Maometto non amava i poeti

Fin dal 624, secondo anno dell’egira, sotto il bastone di Maometto, le tribù ebree e cristiane, originarie di Medina, furono espulse da questa città o massacrate perché “si erano rifiutate di credere all’inviato di Allah„.

A seguito dei dissensi con gli ebrei che non lo accettavano come nuovo profeta, la città di Gerusalemme che aveva inizialmente eretto in direzione spirituale (qiblah) verso la quale tutti i musulmani dovevano voltarsi per pregare, fu sostituita. Maometto prese la decisione politica di esigere che i suoi credenti prendano ormai la sua città natale, La Mecca, con la sua Kaaba, come orientamento di preghiera. Decisione che legittima immediatamente, l’11 febbraio 624, come una prescrizione divina, con versetti che gli “erano scesi„ per l’occasione.

Per soddisfare le necessità economiche ed operare all’espansione dell’islam, Maometto ed i suoi guerrieri adottano ed intensificano la pratica delle incursioni e razzie alle quali sono legate le tribù arabe dell’epoca. Questi attacchi gli permetteranno così di arricchire la sua Comunità e la sua persona, grazie ai bottini di guerra, e spingeranno numerose tribù e popolazioni vinte, prive dei loro beni e spaventate dallo spettro della carestia, così crudele in pieno deserto, ad allearsi a lui nelle sue ambizioni egemoniche allo stesso tempo convertendosi all’islam.
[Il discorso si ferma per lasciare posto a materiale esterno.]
(* ===== verification/Proccost.v ===== *)
(** * The proccost, powerctl and usagectl programs ([user/proccost.c],
    [user/powerctl.c], [user/usagectl.c])

    The sort and the table of [proccost], and what [powerctl] and [usagectl]
    ask of the kernel for given arguments. *)

From Stdlib Require Import ZArith Lia Permutation Sorted String.
From S2P Require Import Prelude Printf Ulib.
From stdpp Require Import base numbers list sorting.

Open Scope Z_scope.

(** ** user.h: [struct proccostinfo] *)
Record proccostinfo : Type := mkInfo {
  info_pid : Z; info_name : list Z; info_cpu : Z; info_sched : Z; info_disk : Z; info_cost : Z
}.
#[export] Instance proccostinfo_inhabited : Inhabited proccostinfo := populate (mkInfo 0 [] 0 0 0 0).

Definition MAX_PROCS : Z := 64.

Definition cost_at (info : list proccostinfo) (i : nat) : Z := info_cost (info !!! i).

(** [for(j = i + 1; j < n; j++)], [k] rounds from [j] on. *)
Fixpoint max_scan (info : list proccostinfo) (k j max_idx : nat) : nat :=
  match k with
  | O => max_idx
  | S k' => max_scan info k' (S j) (if cost_at info j >? cost_at info max_idx then j else max_idx)
  end.

Definition swap (info : list proccostinfo) (i m : nat) : list proccostinfo :=
  <[m := info !!! i]> (<[i := info !!! m]> info).

(** The outer loop, [k] rounds from [i] on. *)
Fixpoint sort_loop (k i n : nat) (info : list proccostinfo) : list proccostinfo :=
  match k with
  | O => info
  | S k' =>
      let m := max_scan info (n - S i) (S i) i in
      sort_loop k' (S i) n (if (m =? i)%nat then info else swap info i m)
  end.

Definition sort_by_cost (info : list proccostinfo) (n : nat) : list proccostinfo := sort_loop n 0 n info.

(** *** The table *)

Definition SPACE : Z := 32.
Definition spaces (n : Z) : list Z := replicate (Z.to_nat n) SPACE.

(** [do ... while(x != 0 && i < 32)], least significant digit first. *)
Fixpoint dec_digits (room : nat) (x : Z) : list Z :=
  match room with
  | O => []
  | S room' => 48 + x mod 10 :: (if x / 10 =? 0 then [] else dec_digits room' (x / 10))
  end.

Definition print_uint64_padded (x width : Z) : list Z :=
  let buf := dec_digits 32 x in
  spaces (width - Z.of_nat (length buf)) ++ reverse buf.

Definition print_name_padded (name : list Z) (width : Z) : list Z :=
  let len := Z.min (Z.of_nat (length name)) width in
  take (Z.to_nat len) name ++ spaces (width - len).

Definition print_row (x : proccostinfo) : list Z :=
  print_uint64_padded (u64 (info_pid x)) 4 ++ spaces 2 ++ print_name_padded (info_name x) 14 ++ spaces 2 ++
  print_uint64_padded (info_cpu x) 10 ++ spaces 2 ++ print_uint64_padded (info_sched x) 12 ++ spaces 2 ++
  print_uint64_padded (info_disk x) 12 ++ spaces 2 ++ print_uint64_padded (info_cost x) 10 ++ [10].

Definition header : list Z :=
  bytes_of "PID " ++ spaces 1 ++ bytes_of "  NAME" ++ spaces 10 ++ bytes_of "  CPU_TICKS" ++ spaces 1 ++
  bytes_of "  SCHED_COUNT" ++ spaces 1 ++ bytes_of "  DISK_WRITES" ++ spaces 1 ++ bytes_of "  COST" ++ [10].

(** [rows_to_print]: the first argument, if there is one. *)
Definition rows_to_print (arg : option (list Z)) : Z :=
  match arg with
  | None => 10
  | Some a =>
      if strcmp a (bytes_of "all") =? 0 then MAX_PROCS
      else let r := atoi a in if r <=? 0 then 10 else r
  end.

(** [main], given the result [n] of the system call and the array it filled:
    the output and the exit status. *)
Definition proccost_main (arg : option (list Z)) (n : Z) (info : list proccostinfo) : list Z * Z :=
  if n <? 0 then (bytes_of "proccost: syscall failed" ++ [10], 1)
  else
    let n := Z.min n MAX_PROCS in
    let info := sort_by_cost info (Z.to_nat n) in
    let n := Z.min (rows_to_print arg) n in
    (header ++ concat (print_row <$> take (Z.to_nat n) info), 0).

(** ** powerctl and usagectl *)

(** The system call a run makes, or the error it reports without one. *)
Inductive request : Type :=
| SetPowerMode (pid mode : Z)
| SetCpuLimit (pid limit : Z)
| GetCpuTicks (pid : Z)
| SetUsageLimit (pid max : Z)
| Usage
| InvalidPid
| InvalidLimit.

(** [argv] without the program's name. *)
Definition powerctl (argv : list (list Z)) : request :=
  match argv with
  | a1 :: a2 :: rest =>
      let pid := atoi a1 in
      if pid <=? 0 then InvalidPid
      else if strcmp a2 (bytes_of "normal") =? 0 then SetPowerMode pid 0
      else if strcmp a2 (bytes_of "eco") =? 0 then SetPowerMode pid 1
      else if strcmp a2 (bytes_of "limit") =? 0 then
        match rest with
        | [] => Usage
        | a3 :: _ => let limit := atoi a3 in if limit <? 0 then InvalidLimit else SetCpuLimit pid limit
        end
      else if strcmp a2 (bytes_of "stats") =? 0 then GetCpuTicks pid
      else Usage
  | _ => Usage
  end.

Definition usagectl (argv : list (list Z)) : request :=
  match argv with
  | [a1; a2] => SetUsageLimit (atoi a1) (atoi a2)
  | _ => Usage
  end.

(** A negative limit is not rejected: it becomes 0, which lifts the limit. *)
Lemma powerctl_negative_limit a1 l rest :
  0 < atoi a1 → powerctl (a1 :: bytes_of "limit" :: (MINUS :: l) :: rest) = SetCpuLimit (atoi a1) 0.
Proof. intros. unfold powerctl. by rewrite (proj2 (Z.leb_gt _ _)). Qed.

(** ** The sort is correct *)

Lemma max_scan_spec info k j m :
  let m' := max_scan info k j m in
  (m' = m ∨ j ≤ m' < j + k)%nat ∧ cost_at info m ≤ cost_at info m' ∧
  ∀ q, (j ≤ q < j + k)%nat → cost_at info q ≤ cost_at info m'.
Proof.
  revert j m. induction k as [|k IH]; intros j m; simpl; [split_and!; [by left|lia|lia]|].
  specialize (IH (S j) (if cost_at info j >? cost_at info m then j else m)) as (Hr & Hm & Hq).
  set (m' := max_scan _ _ _ _) in *.
  destruct (Z.gtb_spec (cost_at info j) (cost_at info m)).
  - split_and!; [lia|lia|]. intros q Hq'. destruct (decide (q = j)) as [->|]; [lia|apply Hq; lia].
  - split_and!; [lia|lia|]. intros q Hq'. destruct (decide (q = j)) as [->|]; [lia|apply Hq; lia].
Qed.

Lemma lookup_total_middle {A} `{Inhabited A} (l1 l2 : list A) x : (l1 ++ x :: l2) !!! length l1 = x.
Proof. by rewrite list_lookup_total_alt, list_lookup_middle. Qed.

Lemma insert_middle {A} (l1 l2 : list A) x y : <[length l1 := y]> (l1 ++ x :: l2) = l1 ++ y :: l2.
Proof. rewrite <- (Nat.add_0_r (length l1)) at 1. by rewrite insert_app_r. Qed.

(** One round moves a maximal element to the front of the unsorted part. *)
Lemma select_round pre a t rest :
  let i := length pre in
  let info := pre ++ (a :: t) ++ rest in
  let m := max_scan info (length t) (S i) i in
  ∃ x t', (if (m =? i)%nat then info else swap info i m) = pre ++ (x :: t') ++ rest ∧
    a :: t ≡ₚ x :: t' ∧ Forall (λ y, info_cost y ≤ info_cost x) t'.
Proof.
  intros i info m.
  destruct (max_scan_spec info (length t) (S i) i) as (Hr & Hm & Hq). fold m in Hr, Hm, Hq.
  assert (info !!! i = a) as Ea by apply lookup_total_middle.
  assert (∀ q y, t !! q = Some y → info_cost y ≤ cost_at info m) as Hmax.
  { intros q y Ey. pose proof (lookup_lt_Some _ _ _ Ey).
    replace (info_cost y) with (cost_at info (S i + q)); [apply Hq; lia|].
    unfold cost_at. f_equal. apply list_lookup_total_correct. unfold info, i.
    rewrite lookup_app_r by lia. replace (S (length pre) + q - length pre)%nat with (S q) by lia.
    simpl. by rewrite lookup_app_l. }
  destruct (Nat.eqb_spec m i) as [E|E].
  - exists a, t. split_and!; [done|done|]. apply Forall_lookup. intros q y Ey.
    specialize (Hmax q y Ey). unfold cost_at in Hmax. by rewrite E, Ea in Hmax.
  - destruct (lookup_lt_is_Some_2 t (m - S i)) as [x Ex]; [lia|].
    pose proof (take_drop_middle t _ _ Ex) as Et. set (t1 := take (m - S i) t) in *.
    set (t2 := drop (S (m - S i)) t) in *.
    assert (length t1 = (m - S i)%nat) as El by (apply length_take_le; lia).
    assert (info = (pre ++ a :: t1) ++ x :: t2 ++ rest) as Ei
      by (unfold info; rewrite <- Et; cbn [app]; by rewrite <- !app_assoc).
    assert (length (pre ++ a :: t1) = m) as Em by (rewrite length_app; simpl; lia).
    assert (info !!! m = x) as Exm by (rewrite Ei, <- Em; apply lookup_total_middle).
    exists x, (t1 ++ a :: t2). split_and!.
    + unfold swap. rewrite Ea, Exm. unfold info at 1, i. cbn [app]. rewrite insert_middle.
      rewrite <- Et, <- app_assoc. cbn [app].
      replace (pre ++ x :: t1 ++ x :: t2 ++ rest) with ((pre ++ x :: t1) ++ x :: t2 ++ rest)
        by by rewrite <- app_assoc.
      replace m with (length (pre ++ x :: t1)) by (rewrite length_app in *; simpl in *; lia).
      rewrite insert_middle, <- !app_assoc. done.
    + rewrite <- Et. rewrite <- !Permutation_middle. apply perm_swap.
    + unfold cost_at in Hmax, Hm. rewrite Exm in Hmax, Hm. rewrite Ea in Hm.
      rewrite <- Et in Hmax. apply Forall_app. split; [|constructor; [done|]];
        apply Forall_lookup; intros q y Ey.
      * apply (Hmax q). by apply lookup_app_l_Some.
      * apply (Hmax (length t1 + S q)%nat). rewrite lookup_app_r by lia.
        by replace (length t1 + S q - length t1)%nat with (S q) by lia.
Qed.

Definition costlier (x y : proccostinfo) : Prop := info_cost y ≤ info_cost x.

Lemma sort_loop_spec k pre suf rest :
  length suf = k →
  ∃ s, sort_loop k (length pre) (length pre + k) (pre ++ suf ++ rest) = pre ++ s ++ rest ∧
    s ≡ₚ suf ∧ StronglySorted costlier s.
Proof.
  revert pre suf. induction k as [|k IH]; intros pre suf Hlen.
  - destruct suf; [|done]. exists []. split_and!; [done|done|constructor].
  - destruct suf as [|a t]; [done|]. injection Hlen as Hlen. cbn [sort_loop].
    replace (length pre + S k - S (length pre))%nat with (length t) by lia.
    destruct (select_round pre a t rest) as (x & t' & -> & Hp & Hx).
    destruct (IH (pre ++ [x]) t') as (s & E & Hs & Hsort).
    { apply Permutation_length in Hp. simpl in Hp. lia. }
    rewrite length_app in E. simpl in E.
    exists (x :: s). split_and!.
    + rewrite <- !app_assoc in E. simpl in E. etrans; [|exact E]. cbn [app]. f_equal; lia.
    + by rewrite Hp, Hs.
    + constructor; [done|]. unfold costlier. by rewrite Hs.
Qed.

(** [sort_by_cost] rearranges the first [n] entries into descending order
    of cost and leaves the rest of the array alone. *)
Theorem sort_by_cost_correct info n :
  (n ≤ length info)%nat →
  ∃ s, sort_by_cost info n = s ++ drop n info ∧ s ≡ₚ take n info ∧ StronglySorted costlier s.
Proof.
  intros Hn. destruct (sort_loop_spec n [] (take n info) (drop n info)) as (s & E & Hp & Hs).
  - by apply length_take_le.
  - exists s. split_and!; [|done|done]. cbn [app length Nat.add] in E. rewrite take_drop in E. exact E.
Qed.

Lemma sort_by_cost_witness :
  let info := [mkInfo 1 [] 3 0 0 3; mkInfo 2 [] 1 0 1 6; mkInfo 3 [] 5 0 0 5; mkInfo 0 [] 0 0 0 9] in
  (3 ≤ length info)%nat ∧
  ∃ s, sort_by_cost info 3 = s ++ drop 3 info ∧ s ≡ₚ take 3 info ∧ StronglySorted costlier s.
Proof. split; [simpl; lia|]. apply sort_by_cost_correct. simpl; lia. Defined.
Lemma arg_tokens_ok args : Forall (λ a, word_chars a.1 ∧ redirs_wf a.2) args → Forall tok_ok (arg_tokens args).
Proof.
  unfold arg_tokens. induction 1 as [|[w rs] args [Hw Hrs] _ IH]; [constructor|].
  cbn. constructor; [done|]. apply Forall_app_2; [by apply redir_tokens_ok|done].
Qed.

Lemma symbol_ok c : in_set symbols c = true → tok_ok (TSym c).
Proof. apply in_set_true. Qed.

Lemma line_tokens_ok l : line_wf l → Forall tok_ok (line_tokens l).
Proof.
  apply (line_mut (λ l, line_wf l → Forall tok_ok (line_tokens l)) (λ p, pipe_wf p → Forall tok_ok (pipe_tokens p))
    (λ u, command_wf u → Forall tok_ok (command_tokens u))); cbn; intros;
    repeat match goal with H : _ ∧ _ |- _ => destruct H end;
    repeat first [apply Forall_app_2 | apply Forall_cons_2 | apply Forall_replicate | by apply symbol_ok];
    auto using redir_tokens_ok, arg_tokens_ok.
Qed.

Lemma spell_no_nul us : Forall tok_ok us.*1 → seps_ok us → Forall (λ c, c ≠ 0) (spell us).
Proof.
  induction us as [|[t w] us IH]; [constructor|]. cbn. intros Ht (Hw & _ & Hsep). apply Forall_cons_1 in Ht as [Ht Hts].
  change (spell ((t, w) :: us)) with ((tok_text t ++ w) ++ spell us). apply Forall_app_2; [apply Forall_app_2|auto].
  - destruct t as [w'|c|]; cbn in *; [|constructor; [by apply symbols_nonwhite|done]|by repeat constructor].
    eapply Forall_impl; [apply Ht|]. by intros c [? _].
  - eapply Forall_impl; [exact Hw|]. intros c Hc ->. revert Hc. unfold whitespace. rewrite !elem_of_cons, elem_of_nil. naive_solver.
Qed.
All’inizio, gli attacchi sono perpetrati contro le caravane in provenienza o a destinazione di La Mecca e, più tardi, saranno lanciate in territori più lontani. Maometto non è dunque soltanto al capo di una religione, ma è anche un leader politico e soprattutto un capo militare, grande guerriero, particolarmente selvaggio, crudele ed intollerante, che organizza ed ordina assassinii mirati e massacri, su vasta scala. Raccomanda e pratica la Jihad, “la guerra santa„, questa “lotta per e nella via di Allah„, vere spedizioni di conquista del bottino con eliminazioni fisiche “degli infedeli„.

I primi combattimenti intervennero soltanto sei mesi appena dopo che si sia installato a Medina, con attacchi sorpresa di caravane in provenienza dalla Siria ed in direzione di La Mecca. Attacchi mortali che effettua anche nel momento della tregua del mese di radjab durante il quale è vietato fare scorrere del sangue. Nel marzo 624, nella città di Badr, Maometto, alla capo di un reggimento di 300 combattenti, attacca e saccheggia una ricca caravana mecchese che ritorna da Damasco (1).

Promette il paradiso ai suoi guerrieri che moriranno sul campo di battaglia, il combattimento che ne seguì fece molte morti. I musulmani uccisero un centinaio di avversari e persero quattordici combattenti che diventarono i primi martiri della Jihad. Ma al termine di questo combattimento, ottennero la loro prima vittoria riportando un importante bottino e fecero molti prigionieri. Immediatamente Maometto non esitò ad ordinare l’esecuzione immediata di tre prigionieri (Abou Jahl, Nadhr ibn Harith ed Oqba ibn Abi Mouayt) a causa di un vecchio rancore. Attraverso questi primi attacchi, sotto gli ordini del suo profeta, l’islam mostra il suo viso guerriero, intollerante e intransigente, che non perderà più nel corso della sua storia fino ai nostri giorni.